The first thing is to learn who the real experts are.  There are always people who are acknowledged as experts in a field.  They usually have a great deal posted on the Internet.  It may not be in the popular media, and it’s often hard to read them.  Anyone who has ever read a technical paper has had the experience of trying to wade through a lot of jargon that means something to people in the field, but is confusing to those who aren’t.  But knowing who the experts are, even if you can’t wade through their work, gives you something important – the ability to determine just how much your personal bullshit meter is going to move when reading an advocate’s work.   Do they use the experts work?  Are they quoting it correctly?  Do they use the experts conclusions correctly?  The second thing to learn is how to fact check.  Are they quoting people out of context to make their case?  Are their “facts” true?  You may not have the time to do this yourself, but you’ll often see someone else call them out on it.  Everyone makes mistakes, or in the course of advocating something will let their enthusiasm get away from them now and then.  If it’s a constant thing, it should start setting off alarm bells – and your bullshit meter for that person should start moving significantly.   The third thing is a certain pragmatism.  Does the advocate propose a realistic or even practical method of implementing their program?   Do they acknowledge difficulties, and have aplan for handling them?  Finally, there’s how the advocate defends their proposal.  Do they answer with additional facts, rebut the critics with countering arguments from experts?  Do they acknowledge and  correct mistakes? Or do they take any criticism as a personal attack, and react accordingly?
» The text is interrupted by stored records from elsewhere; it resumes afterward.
#[export] Instance entryBefore_order : StrictWeak entryBefore.
Proof.
  split; unfold entryBefore.
  - intros x y. repeat case_bool_decide; try congruence; apply sw_asym.
  - intros x y z. generalize (d_Path x) (d_Path y) (d_Path z). intros a b c.
    repeat case_bool_decide; subst; try congruence; try apply sw_trans; try done.
    all: intros; exfalso; match goal with H : ?u ≠ ?v |- _ => apply H; by apply stringLess_total end.
Qed.

Section orders.
Context (S1 S2 : SliceSort stringLess) (k1 k2 : mapOrder) (H1 : is_order k1) (H2 : is_order k2).

Lemma orders_perm A (m : gmap string A) : k1 A m ≡ₚ k2 A m.
Proof. by rewrite (H1 A m), (H2 A m). Qed.

Lemma strings_unique l1 l2 : l1 ≡ₚ l2 → @sort_slice _ _ S1 l1 = @sort_slice _ _ S2 l2.
Proof. apply sorted_unique. intros x y _ _. apply stringLess_total. Qed.

Lemma hasKey_unique m key : hasKey k1 m key = hasKey k2 m key.
Proof.
  apply eq_iff_eq_true. unfold hasKey. rewrite !existsb_exists.
  split; intros (p & Hp & Hx); exists p; (split; [|done]); apply list_elem_of_In; apply list_elem_of_In in Hp;
    by rewrite orders_perm in *.
Qed.

Lemma detectRenames_unique deleted created :
  @detectRenames S1 k1 deleted created = @detectRenames S2 k2 deleted created.
Proof.
  assert (∀ m key, @pathsWithKey S1 k1 m key = @pathsWithKey S2 k2 m key) as Hp.
  { intros m key. apply strings_unique. by rewrite orders_perm. }
  unfold detectRenames. f_equal. transitivity (map (@renamesOfKey S2 k2 deleted created) (@renameKeys S1 k1 deleted created)).
  - apply map_ext. intros key. unfold renamesOfKey. by rewrite !Hp.
  - f_equal. apply strings_unique. apply NoDup_Permutation; [apply NoDup_filter, NoDup_remove_dups..|]. intros key.
    rewrite !list_elem_of_filter, !elem_of_remove_dups, !list_elem_of_fmap, hasKey_unique. f_equiv.
    split; intros (p & -> & Hin); exists p; (split; [done|]); by rewrite orders_perm in *.
Qed.
End orders.

(** The difference is the same however maps are walked and lists sorted. *)
Lemma diff_unique (S1 S2 : SliceSort stringLess) (E1 E2 : SliceSort entryBefore) (k1 k2 : mapOrder) base head :
  is_order k1 → is_order k2 → @diffManifests S1 E1 k1 base head = @diffManifests S2 E2 k2 base head.
Proof.
  intros H1 H2. apply sorted_unique.
  - intros x y. apply entryBefore_total. exact (unsorted_NoDup k1 H1 base head).
  - rewrite (detectRenames_unique S1 S2 k1 k2 H1 H2). f_equiv. rewrite <- !flat_map_concat_map. by rewrite orders_perm.
Qed.

(** The path an entry leads from. *)
Definition source_path (e : DiffEntry) : string :=
  match d_Op e with OpRename => d_PreviousPath e | _ => d_Path e end.

(** C40: the difference of two manifests leads from the one to the other.  Carried
    out in the order it is listed, it turns what the first manifest shows of its
    paths (type, size, content, mode) into what the second one shows; its entries
    are about different paths, and exactly about those whose entries are not
    equivalent; what an entry says was there before was there; a rename keeps
    type, size and content.  The order in which maps are walked and the sorting
    method do not matter. *)
Theorem diff_leads_from_base_to_head (SS : SliceSort stringLess) (SE : SliceSort entryBefore) (keys : mapOrder)
    (base head : manifest) (Hk : is_order keys) :
  let d := diffManifests keys base head in
  foldl applyEntry (face_of <$> delete "/" base) d = face_of <$> delete "/" head ∧
  NoDup (all_touched d) ∧
  (∀ p, p ≠ "/" → p ∉ all_touched d ↔
     option_Forall2 (λ a b, manifestEntryEquivalent a b = true) (base !! p) (head !! p)) ∧
  (∀ e, e ∈ d → d_Op e ≠ OpCreate → face_of <$> base !! source_path e = Some (old_face e)) ∧
  (∀ e, e ∈ d → d_Op e = OpRename →
     d_Kind e = d_PreviousKind e ∧ d_SizeBytes e = d_PreviousSizeBytes e ∧ d_ContentHash e = d_PreviousHash e) ∧
  (∀ (SS' : SliceSort stringLess) (SE' : SliceSort entryBefore) keys', is_order keys' →
     diffManifests keys' base head = d).
Proof.
  intros d. assert (d ≡ₚ unsortedDiff keys base head) as Hd by apply sort_slice_perm.
  pose proof (all_touched_perm _ _ Hd) as Ht. assert (∀ e, e ∈ d ↔ e ∈ unsortedDiff keys base head) as He by (intros e; by rewrite Hd).
  assert (NoDup (all_touched d)) as Hn by (rewrite Ht; by apply unsorted_NoDup).
  assert (∀ p, p ≠ "/" → p ∉ all_touched d ↔
    option_Forall2 (λ a b, manifestEntryEquivalent a b = true) (base !! p) (head !! p)) as Hu.
  { intros p Hp. rewrite Ht. split; [by apply unsorted_untouched|].
    intros Heq (e & Hin & Hpe)%elem_of_all_touched. by eapply unsorted_changed. }
  split_and!; [|done|done|intros e Hin Hop; apply He in Hin; by eapply unsorted_before
    |intros e Hin Hop; apply He in Hin; by eapply unsorted_rename|intros; by apply diff_unique].
  destruct (apply_all d (face_of <$> delete "/" base) Hn) as [Hin Hout].
  apply map_eq. intros p. rewrite (lookup_fmap _ (delete "/" head)). destruct (decide (p ∈ all_touched d)) as [Hp|Hp].
  - apply elem_of_all_touched in Hp as (e & Hed & Hpe). rewrite (Hin e p Hed Hpe).
    apply He in Hed. destruct (unsorted_leaves keys Hk base head e p Hed Hpe) as [Hne ->].
    by rewrite lookup_delete_ne by done.
  - rewrite Hout by done. rewrite lookup_fmap. destruct (decide (p = "/")) as [->|Hne].
    + by rewrite !lookup_delete_eq.
    + rewrite !lookup_delete_ne by done. apply Hu in Hp as [a b Hab|]; [|done|done]. simpl. f_equal. by apply equivalent_face.
Qed.

Definition sample_file (blob : string) (size : Z) : ManifestEntry :=
  {| mf_Type := "file"; mf_Mode := 420; mf_MtimeMs := 5; mf_Size := size; mf_BlobID := blob; mf_Inline := "";
     mf_Target := "" |}.
Definition sample_base : manifest :=
  {["/" := zeroManifestEntry; "/a" := sample_file "x" 3; "/b" := sample_file "y" 4; "/c" := sample_file "z" 5]}.
Definition sample_head : manifest :=
  {["/" := zeroManifestEntry; "/d" := sample_file "x" 3; "/b" := sample_file "w" 6; "/c" := sample_file "z" 5]}.
Definition sample_keys : mapOrder := λ A m, map fst (map_to_list m).

Lemma sample_keys_order : is_order sample_keys.
Proof. intros A m. done. Qed.

Example diff_sample :
  map (λ e, (d_Op e, d_Path e, d_PreviousPath e, d_DeltaBytes e))
    (diffManifests sample_keys sample_base sample_head) =
  [(OpUpdate, "/b", "", 2); (OpRename, "/d", "/a", 0)].
Proof. vm_compute. reflexivity. Qed.

Lemma diff_leads_from_base_to_head_witness :
  is_order sample_keys ∧
  let d := diffManifests sample_keys sample_base sample_head in
  foldl applyEntry (face_of <$> delete "/" sample_base) d = face_of <$> delete "/" sample_head ∧ length d = 2%nat.
Proof.
  split; [exact sample_keys_order|]. cbv zeta. split; [|by vm_compute].
  exact (proj1 (diff_leads_from_base_to_head _ _ sample_keys sample_base sample_head sample_keys_order)).
Defined.
Lemma star_only p star rest : scanChunk p = (star, [], rest) → rest = [].
Proof.
  intros E. pose proof E as E0. apply scanChunk_inv in E as (k & _ & _ & _ & [->|Hr] & _); [done|].
  unfold scanChunk in E0. destruct (dropStars_spec p) as (j & p' & Ed & _ & Hh). rewrite Ed in E0.
  destruct (scan false p') as [a b] eqn:Es. apply scan_app in Es. by simplify_eq/=.
Qed.

Lemma chunk_nil ms : chunk_ok [] ms → ms = [].
Proof.
  intros Hok. destruct ms as [|m ms]; [done|]. assert (plain_text []) as Hp by (split; [constructor|apply not_elem_of_nil]).
  pose proof (matchChunk_ok _ _ [] Hok Hp) as H. done.
Qed.

Lemma Match_ok fuel p R name : pattern_of p R → (length p < fuel)%nat → plain_text name →
  Match_loop fuel p name = Some (wmatch R name).
Proof.
  intros HR. revert fuel name. induction HR as [|k p ch rest ms R Hne Ep Es Hok Hrest HR IH]; intros fuel name Hf Hn.
  { destruct fuel; [lia|]. simpl. by destruct name. }
  pose proof (rest_shorter _ _ _ _ Hne Es) as Hl. destruct fuel as [|fuel]; [lia|]. destruct p as [|c p]; [done|].
  cbn [Match_loop]. rewrite Es. destruct ((0 <? k)%nat && bool_decide (ch = [])) eqn:Ec.
  { apply andb_true_iff in Ec as [Hk%Nat.ltb_lt ->%bool_decide_eq_true]. destruct k as [|k]; [lia|].
    apply star_only in Es as ->. apply chunk_nil in Hok as ->. inversion HR as [|? ? ? ? ? ? ?]; subst; [|done].
    rewrite no_slash_exists by done. cbn [map app]. rewrite stars_collapse. f_equal. symmetry.
    apply (wmatch_star_at _ _ (length name)). by rewrite drop_all. }
  rewrite (matchChunk_ok ch ms) by done. set (b := bool_decide (rest = [])).
  assert (if b then R = [] else ∃ R', R = Star :: R') as HRb.
  { unfold b. destruct (bool_decide_reflect (rest = [])) as [->|Hb]; [by inversion HR|by destruct Hrest]. }
  assert (∀ t, plain_text t → Match_loop fuel rest t = Some (wmatch R t)) as Hgo by (intros; apply IH; [lia|done]).
  assert (checkRest fuel rest = Some false) as -> by (eapply checkRest_ok; [done|lia]).
  assert (∀ t, pmatch ms name = Some t → plain_text t) as Hpt by (intros t ->%pmatch_drop; by apply plain_drop).
  assert (∀ t, firstLater ms b name = Some t → plain_text t) as Hft.
  { intros t Ht. apply firstLater_drop in Ht as [j ->]. by apply plain_drop. }
  destruct k as [|k].
  - cbn [replicate app Nat.ltb Nat.leb]. rewrite wmatch_chunk. destruct (pmatch ms name) as [t|] eqn:Em; [|done].
    destruct (bool_decide (t = []) || negb b) eqn:Eb; [by apply Hgo, Hpt|]. apply orb_false_iff in Eb as [Et Eb].
    apply negb_false_iff in Eb. rewrite Eb in HRb. subst R. by destruct t.
  - replace (0 <? S k)%nat with true by done. rewrite stars_collapse, (star_first ms b R name HRb), (starLoop_ok ch ms) by done.
    destruct (pmatch ms name) as [t|] eqn:Em.
    + destruct (bool_decide (t = [])) eqn:Et; [rewrite andb_false_r; by apply Hgo, Hpt|]. cbn [orb negb]. rewrite andb_true_r.
      destruct b; cbn [negb]; [|by apply Hgo, Hpt]. destruct (firstLater ms true name) eqn:El; [by apply Hgo, Hft|done].
    + destruct (firstLater ms b name) eqn:El; [by apply Hgo, Hft|done].
Qed.

(** A segment [compileGlob] accepts, in both matchers. *)
Lemma segment_go p : is_Some (Match p []) → ascii_codes p →
  ∃ ts, parses p ts ∧ ∀ s, plain_text s → MatchSegment p s = wmatch ts s.
Proof.
  intros [b Hb] Ha. destruct (Match_inv _ _ _ _ Hb Ha) as [R HR]. exists R. split; [by apply pattern_parses|].
  intros s Hs. unfold MatchSegment, Match. rewrite (Match_ok _ _ R) by (done || lia). done.
Qed.

(** * Whole patterns *)

(** ** Trimming *)

Lemma trimLeft_ascii s n : ascii_codes s → (length s ≤ n)%nat → trimLeft n s = drop (firstNot IsSpace s) s.
Proof.
  intros Ha. revert n. induction Ha as [|c s Hc Ha IH]; intros [|n] Hn; simpl in Hn; [done..|lia|].
  cbn [trimLeft]. rewrite decode_ascii by done. cbn [firstNot]. destruct (IsSpace c); [|done].
  cbn [skipn]. rewrite drop_0. apply IH. lia.
Qed.

Lemma trimRight_ascii n s : ascii_codes s → (length s ≤ n)%nat →
  trimRight n s = take (length s - firstNot IsSpace (rev s)) s.
Proof.
  revert s. induction n as [|n IH]; intros s Ha Hn; [by destruct s; simpl in Hn; [|lia]|].
  destruct s as [|c s _] using rev_ind; [done|]. apply Forall_app in Ha as [Ha [Hc _]%Forall_cons].
  rewrite length_app in *. simpl in Hn. rewrite rev_app_distr. cbn [rev app firstNot].
  assert (trimRight (S n) (s ++ [c]) = let '(r, n0) := DecodeLastRune (s ++ [c]) in
    if IsSpace r then trimRight n (take (length (s ++ [c]) - n0) (s ++ [c])) else s ++ [c]) as -> by (by destruct s).
  unfold DecodeLastRune. rewrite last_snoc. replace (c <? 128) with true by lia. cbv iota zeta.
  destruct (IsSpace c); [|by rewrite Nat.sub_0_r, <- length_app, firstn_all].
  rewrite length_app. simpl length. replace (length s + 1 - 1)%nat with (length s) by lia. rewrite take_app_length, IH by (done || lia).
  rewrite take_app_le by lia. f_equal. lia.
Qed.

Lemma widths_ascii s : ascii_codes s → sum_list (map encoded_width s) = length s.
Proof.
  induction 1 as [|c s Hc Hs IH]; simpl; [done|]. rewrite IH. unfold encoded_width. by replace (c <? 128) with true by lia.
Qed.

Lemma firstNot_le f s : (firstNot f s ≤ length s)%nat.
Proof. induction s as [|c s IH]; simpl; [lia|]. destruct (f c); lia. Qed.

Lemma trim_ascii s : ascii_codes s → history_trim s = TrimSlashes (TrimSpace s).
Proof.
  intros Ha. unfold history_trim, TrimSlashes. rewrite runes_ascii by done. do 4 f_equal.
  unfold TrimSpace. rewrite trimLeft_ascii by done. set (first := firstNot IsSpace s).
  assert (ascii_codes (drop first s)) as Hd by (by apply Forall_drop). rewrite trimRight_ascii by done.
  pose proof (firstNot_le IsSpace s) as H1. pose proof (firstNot_le IsSpace (rev (drop first s))) as H2. fold first in H1.
  rewrite length_rev in H2. set (f := firstNot IsSpace (rev (drop first s))) in *. rewrite length_drop in *.
  assert (∀ j, (j ≤ length s)%nat → (if (j <? length s)%nat then sum_list (map encoded_width (take j s)) else length s) = j) as Hoff.
  { intros j Hj. destruct (Nat.ltb_spec j (length s)); [|lia]. rewrite widths_ascii by (by apply Forall_take).
    rewrite length_take. lia. }
  destruct (Nat.leb_spec (length s - f) first).
  - replace (length s - first - f)%nat with 0%nat by lia. done.
  - rewrite !Hoff by lia. rewrite take_drop_commute. do 2 f_equal. lia.
Qed.

Lemma ascii_sublist s t : sublist t s → ascii_codes s → ascii_codes t.
Proof.
  intros Hs. unfold ascii_codes. induction Hs; [done|..]; intros Ha; apply Forall_cons in Ha as [? ?]; [constructor|]; auto.
Qed.

Lemma dropSlashes_sublist s : sublist (dropSlashes s) s.
Proof. induction s as [|c s IH]; simpl; [done|]. destruct (c =? SLASH); [by constructor|done]. Qed.

Lemma trim_ascii_codes s : ascii_codes s → ascii_codes (TrimSlashes (TrimSpace s)).
Proof.
  intros Ha. unfold TrimSlashes. apply Forall_rev, (ascii_sublist _ _ (dropSlashes_sublist _)), Forall_rev, (ascii_sublist _ _ (dropSlashes_sublist _)).
  unfold TrimSpace. rewrite trimLeft_ascii by done. rewrite trimRight_ascii by (done || by apply Forall_drop).
  by apply Forall_take, Forall_drop.
Qed.

(** ** Parts *)

Lemma split_plain s : ascii_codes s → Forall plain_text (SplitSlash s).
Proof.
  induction 1 as [|c s Hc Hs IH]; simpl.
  - repeat constructor. apply not_elem_of_nil.
  - destruct (Z.eqb_spec c SLASH) as [->|Hn].
    + constructor; [|done]. split; [constructor|apply not_elem_of_nil].
    + assert (∀ w, plain_text w → plain_text (c :: w)) as Hw.
      { intros w [Hw1 Hw2]. split; [by constructor|]. apply not_elem_of_cons. done. }
      destruct (SplitSlash s) as [|w ws]; [constructor; [|done]; apply Hw; split; [constructor|apply not_elem_of_nil]|].
      apply Forall_cons in IH as [? ?]. constructor; [by apply Hw|done].
Qed.

Lemma split_empty s : SplitSlash s = [[]] → s = [].
Proof.
  destruct s as [|c s]; [done|]. simpl. destruct (c =? SLASH).
  - intros [= E]. destruct s; simpl in E; [done|]. repeat case_match; done.
  - by destruct (SplitSlash s).
Qed.

Lemma oneLater_ext {A} (m1 m2 : A → bool) l s : Forall (λ x, m1 x = m2 x) s → oneLater m1 l s = oneLater m2 l s.
Proof.
  intros Hs. unfold oneLater. f_equal. revert l. induction Hs as [|x s Hx Hs IH]; intros [|p l]; simpl; [done..|].
  by rewrite Hx, IH.
Qed.

(** The segments of a pattern and what they stand for. *)
Definition segment_means (segment : list Z) (w : wild (list Z)) : Prop :=
  if decide (segment = [STAR; STAR]) then w = Star else ∃ ts, parses segment ts ∧ w = One (wmatch ts).

Lemma steps_mean (matches : list Z → list Z → bool) parts g ws l : Forall2 segment_means g ws →
  Forall (λ segment, ∀ ts, parses segment ts → segment ≠ [STAR; STAR] → Forall (λ part, matches segment part = wmatch ts part) parts) g →
  foldl (λ positions segment, if bool_decide (segment = [STAR; STAR]) then anyLater false positions
                              else oneLater (matches segment) positions parts) l g = foldl (wstep parts) l ws.
Proof.
  intros Hg. revert l. induction Hg as [|segment w g ws Hs Hg IH]; intros l Hm; simpl; [done|].
  apply Forall_cons in Hm as [Hm1 Hm]. rewrite IH by done. f_equal. unfold segment_means in Hs.
  case_bool_decide as E; [rewrite decide_True in Hs by done; by subst|]. rewrite decide_False in Hs by done.
  destruct Hs as (ts & Hts & ->). simpl. apply oneLater_ext. by apply Hm1.
Qed.

Lemma segment_means_exists g : Forall (λ segment, is_Some (Match segment []) ∧ ascii_codes segment) g →
  ∃ ws, Forall2 segment_means g ws.
Proof.
  induction 1 as [|segment g [Hm Ha] Hg [ws IH]]; [by exists []|]. destruct (decide (segment = [STAR; STAR])) as [E|E].
  - exists (Star :: ws). constructor; [|done]. unfold segment_means. by rewrite decide_True.
  - destruct (segment_go segment Hm Ha) as (ts & Hts & _). exists (One (wmatch ts) :: ws). constructor; [|done].
    unfold segment_means. rewrite decide_False by done. eauto.
Qed.

Lemma segment_both segment ts part : is_Some (Match segment []) → ascii_codes segment → plain_text part →
  parses segment ts → MatchSegment segment part = wmatch ts part ∧ history_segment segment part = wmatch ts part.
Proof.
  intros Hm Ha Hp Hts. destruct (segment_go segment Hm Ha) as (ts' & Hts' & Hgo). rewrite (Hgo _ Hp).
  rewrite <- (segment_lua segment ts' part), (segment_lua segment ts part) by (done || by destruct Hp). done.
Qed.

(** What a pattern Go accepts means, and that both matchers find it. *)
Lemma glob_both (pattern : list Z) (g : historyGlob)
    (Hg : compileGlob pattern = Some g) (Hp : ascii_codes pattern) :
  ∃ ws, Forall2 segment_means g ws ∧
  ∀ value, ascii_codes value →
    let trimmed := TrimSlashes (TrimSpace value) in
    MatchString g value = negb (bool_decide (trimmed = [])) && wmatch ws (SplitSlash trimmed) ∧
    history_glob pattern value = MatchString g value.
Proof.
  unfold compileGlob in Hg. destruct (_ || _) in Hg; [done|]. case_bool_decide; [done|]. destruct (forallb _ _) eqn:Hall; [|done].
  injection Hg as <-. set (g := SplitSlash (TrimSlashes (TrimSpace pattern))).
  assert (Forall (λ segment, is_Some (Match segment []) ∧ ascii_codes segment) g) as Hsegs.
  { rewrite forallb_forall in Hall. pose proof (split_plain _ (trim_ascii_codes _ Hp)) as Hpl. rewrite Forall_forall in Hpl.
    apply Forall_forall. intros x Hx. split; [|by apply Hpl]. apply (bool_decide_eq_true_1 _), Hall. by apply list_elem_of_In. }
  destruct (segment_means_exists g Hsegs) as [ws Hws]. exists ws. split; [done|]. intros value Hv trimmed.
  assert (∀ segment ts part, segment ∈ g → part ∈ SplitSlash trimmed → parses segment ts →
    MatchSegment segment part = wmatch ts part ∧ history_segment segment part = wmatch ts part) as Hboth.
  { intros segment ts part Hs Hpart Hts. rewrite Forall_forall in Hsegs. destruct (Hsegs _ Hs) as [? ?].
    pose proof (split_plain _ (trim_ascii_codes _ Hv)) as Hpl. rewrite Forall_forall in Hpl. apply segment_both; [done..| |done]. by apply Hpl. }
  assert (MatchString g value = negb (bool_decide (trimmed = [])) && wmatch ws (SplitSlash trimmed)) as Hgo.
  { unfold MatchString. fold trimmed. case_bool_decide; [done|]. simpl. rewrite <- wrun_match. do 2 f_equal.
    apply (steps_mean MatchSegment); [done|]. apply Forall_forall. intros segment Hs ts Hts _. apply Forall_forall.
    intros part Hpart. by apply Hboth. }
  split; [done|]. rewrite Hgo. unfold history_glob. rewrite !trim_ascii by done. fold trimmed.
  destruct (bool_decide_reflect (TrimSlashes (TrimSpace pattern) = [])) as [Ep|Ep].
  - simpl. assert (g = [[]]) as Eg by (unfold g; by rewrite Ep). rewrite Eg in Hws. inversion Hws as [|? w ? ws' Hw Hnil]; subst.
    inversion Hnil; subst. unfold segment_means in Hw. rewrite decide_False in Hw by done. destruct Hw as (ts & Hts & ->).
    inversion Hts; subst. destruct (bool_decide_reflect (trimmed = [])) as [|Ht]; [done|]. simpl.
    destruct (SplitSlash trimmed) as [|part [|? ?]] eqn:Es; [done| |by rewrite andb_false_r]. rewrite andb_true_r.
    destruct part; [by apply split_empty in Es|done].
  - destruct (bool_decide_reflect (trimmed = [])); [done|]. simpl. rewrite <- wrun_match. do 2 f_equal.
    apply (steps_mean history_segment); [done|]. apply Forall_forall. intros segment Hs ts Hts _. apply Forall_forall.
    intros part Hpart. by apply Hboth.
Qed.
All of those things together help you create your own bullshit meter.  Why would I bother stating this?  In the most recent healthcare reform debates, I’ve had some advocates making my personal bullshit meter peg the needle.   I’m not an expert on it, but the problem I had with the advocates was I actually know experts in the field.  Personally – as in having met them, listened to them speak, and having had discussions with them.   People I can e-mail and get an answer from.  What the advocates were posting made my meter start moving – the needle was definitely swinging around.  Then others chimed in, pointing out mistakes in facts, bad quotes, and so on.  My meter steadily crept up.    Watching them defend their arguments made it move even higher.  Finally, watching them do a song-and-dance around the pragmatic realities of getting legislation passed, suggesting bad tactics, and lack of a future strategy made the needle peg all the way.

You know what?  If you’re going to shovel manure, it had better be to clean a barn or fertilize a field.  If you’re trying to persuade me to agree with your position, it’s the wrong tactic.   FDL, slinkerwink, Turkana, and the others… you lost me.    Truth be told, you never had me.   You people pegged my meter almost from day one.  I don’t like putting on hip waders, and my nose is pretty sensitive.